Using Sensitive Data Detection outside Amazon Glue Studio - Amazon Glue
Services or capabilities described in Amazon Web Services documentation might vary by Region. To see the differences applicable to the China Regions, see Getting Started with Amazon Web Services in China.

Using Sensitive Data Detection outside Amazon Glue Studio

Amazon Glue Studio allows you to detect sensitive data, however, you can also use the Sensitive Data Detection functionality outside of Amazon Glue Studio.

Detecting Sensitive Data Detection using Amazon Managed PII types

Amazon Glue provides two APIs in a Amazon Glue ETL job.
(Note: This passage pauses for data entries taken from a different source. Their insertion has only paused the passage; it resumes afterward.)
(** * IPAddressV6: a shallow embedding of folly's IPv6 address value type

    The development follows [IPAddressV6.cpp]: the 16-byte storage, the
    constructors that work on raw bytes, the Teredo/6to4 classification,
    masking against the static table of 129 CIDR masks, the solicited-node
    derivation and the hash of IPv4-mapped addresses.

    Conventions.
    - [uint8_t] is [Byte.byte]; wider unsigned integers are [Z] with the
      wrap-around of each conversion written out ([u8], [u16], [u32]).
    - [size_t] quantities (lengths, prefix lengths) are [N].
    - [std::array<uint8_t, 16>] is a record of sixteen bytes, so that every
      inhabitant is a well-formed buffer.
    - A C++ [throw] is the [Throw] outcome of [result]; a failed [DCHECK]
      is the [CheckFailed] outcome. *)

From Stdlib Require Import ZArith NArith List String Ascii Bool Lia.
From Stdlib.Strings Require Import Byte.
From Stdlib Require Import DecimalString.
Import ListNotations.

Local Open Scope Z_scope.

(* ================================================================= *)
(** ** Fixed-width integers *)

Definition u8 (z : Z) : Z := z mod 2 ^ 8.
Definition u16 (z : Z) : Z := z mod 2 ^ 16.
Definition u32 (z : Z) : Z := z mod 2 ^ 32.

(** The value of a [uint8_t]. *)
Definition byte_to_Z (b : byte) : Z := Z.of_N (Byte.to_N b).

(** The conversion [(uint8_t) z]: reduction modulo 256. *)
Definition Z_to_byte (z : Z) : byte :=
  match Byte.of_N (Z.to_N (u8 z)) with
  | Some b => b
  | None => x00
  end.

(** [a ^ b] and [a & b] on [uint8_t] operands, stored back in a [uint8_t]:
    the operands are promoted to [int], the result is truncated. *)
Definition byte_xor (a b : byte) : byte :=
  Z_to_byte (Z.lxor (byte_to_Z a) (byte_to_Z b)).

Definition byte_and (a b : byte) : byte :=
  Z_to_byte (Z.land (byte_to_Z a) (byte_to_Z b)).

(** Reading [p[i]] through a pointer into a byte buffer.  The source never
    reads outside the buffers it is handed; the default only makes the
    function total. *)
Definition rd (p : list byte) (i : nat) : byte := nth i p x00.

(* ================================================================= *)
(** ** Outcomes of a call *)

Inductive exception : Type :=
| IPAddressFormatException (what : string)
| TypeError (what : string).

Inductive result (A : Type) : Type :=
| Ok (a : A)
| Throw (e : exception)
| CheckFailed.

Arguments Ok {A} a.
Arguments Throw {A} e.
Arguments CheckFailed {A}.

Definition bind {A B : Type} (r : result A) (k : A -> result B) : result B :=
  match r with
  | Ok a => k a
  | Throw e => Throw e
  | CheckFailed => CheckFailed
  end.

Notation "x <- r ;; k" := (bind r (fun x => k))
  (at level 61, r at next level, right associativity).

(** [to<std::string>(n)] for an unsigned size. *)
Definition dec (n : N) : string := NilZero.string_of_uint (N.to_uint n).

(* ================================================================= *)
(** ** Storage *)

(** [ByteArray16 = std::array<uint8_t, 16>]. *)
Record ByteArray16 : Type := mkByteArray16 {
  by0 : byte; by1 : byte; by2 : byte; by3 : byte;
  by4 : byte; by5 : byte; by6 : byte; by7 : byte;
  by8 : byte; by9 : byte; by10 : byte; by11 : byte;
  by12 : byte; by13 : byte; by14 : byte; by15 : byte
}.

(** The sixteen bytes in memory order: what [bytes()] points to. *)
Definition to_list (a : ByteArray16) : list byte :=
  [ by0 a; by1 a; by2 a; by3 a; by4 a; by5 a; by6 a; by7 a;
    by8 a; by9 a; by10 a; by11 a; by12 a; by13 a; by14 a; by15 a ].

(** [a[i]] for an index known only at run time. *)
Definition at_ (a : ByteArray16) (i : nat) : byte := rd (to_list a) i.

(** [memcpy(&array, p, 16)]. *)
Definition memcpy16 (p : list byte) : ByteArray16 :=
  mkByteArray16
    (rd p 0) (rd p 1) (rd p 2) (rd p 3) (rd p 4) (rd p 5) (rd p 6) (rd p 7)
    (rd p 8) (rd p 9) (rd p 10) (rd p 11) (rd p 12) (rd p 13) (rd p 14)
    (rd p 15).

Definition zero16 : ByteArray16 :=
  mkByteArray16 x00 x00 x00 x00 x00 x00 x00 x00
                x00 x00 x00 x00 x00 x00 x00 x00.

(** The 6 raw bytes of a [MacAddress], as [mac.bytes()] exposes them. *)
Record MacAddress : Type := mkMacAddress {
  mac0 : byte; mac1 : byte; mac2 : byte;
  mac3 : byte; mac4 : byte; mac5 : byte
}.

(** An [IPAddressV4], through the four octets of its [in_addr] in network
    order. *)
Record IPAddressV4 : Type := mkIPAddressV4 {
  oct0 : byte; oct1 : byte; oct2 : byte; oct3 : byte
}.

(** A [sockaddr_in6], restricted to the two members the address type reads. *)
Record sockaddr_in6 : Type := mkSockaddrIn6 {
  sin6_addr : ByteArray16;
  sin6_scope_id : Z
}.

(** The address: the [addr_] storage and the 16-bit [scope_]. *)
Record IPAddressV6 : Type := mkIPAddressV6 {
  addr_ : ByteArray16;
  scope_ : Z
}.

Definition bytes (a : IPAddressV6) : list byte := to_list (addr_ a).

(** [enum class Type]. *)
Inductive Type_ : Type := TEREDO | T6TO4 | NORMAL.

Definition Type_eqb (s t : Type_) : bool :=
  match s, t with
  | TEREDO, TEREDO | T6TO4, T6TO4 | NORMAL, NORMAL => true
  | _, _ => false
  end.

(* ================================================================= *)
(** ** Constants *)

Definition PREFIX_TEREDO : Z := 0x20010000.
Definition PREFIX_6TO4 : Z := 0x2002.

(** Modelled from the spec: [bitCount()] is declared in [IPAddressV6.h],
    which is not among the sources; the address is a 128-bit value. *)
Definition bitCount : N := 128%N.

(** Modelled from the spec: the member initialiser of [scope_] lives in
    [IPAddressV6.h]; the scope identifier defaults to 0. *)
Definition default_scope : Z := 0.

(* ================================================================= *)
(** ** The static mask table

    [masks_] is transcribed entry by entry from the source; entry [n] is
    the mask of prefix length [/n]. *)

Definition BA := mkByteArray16.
These are detect() and classifyColumns():

detect(frame: DynamicFrame, entityTypesToDetect: Seq[String], outputColumnName: String = "DetectedEntities"): DynamicFrame classifyColumns(frame: DynamicFrame, entityTypesToDetect: Seq[String], sampleFraction: Double = 0.1, thresholdFraction: Double = 0.1)

You can use the detect() API to identify Amazon Managed PII types and custom entity types. A new column is automatically created with the detection result. The classifyColumns() API returns a map where keys are column names and values are list of detected entity types. SampleFraction indicates the fraction of the data to sample when scanning for PII entities whereas ThresholdFraction indicates the fraction of the data that must be met in order for a column to be identified as PII data.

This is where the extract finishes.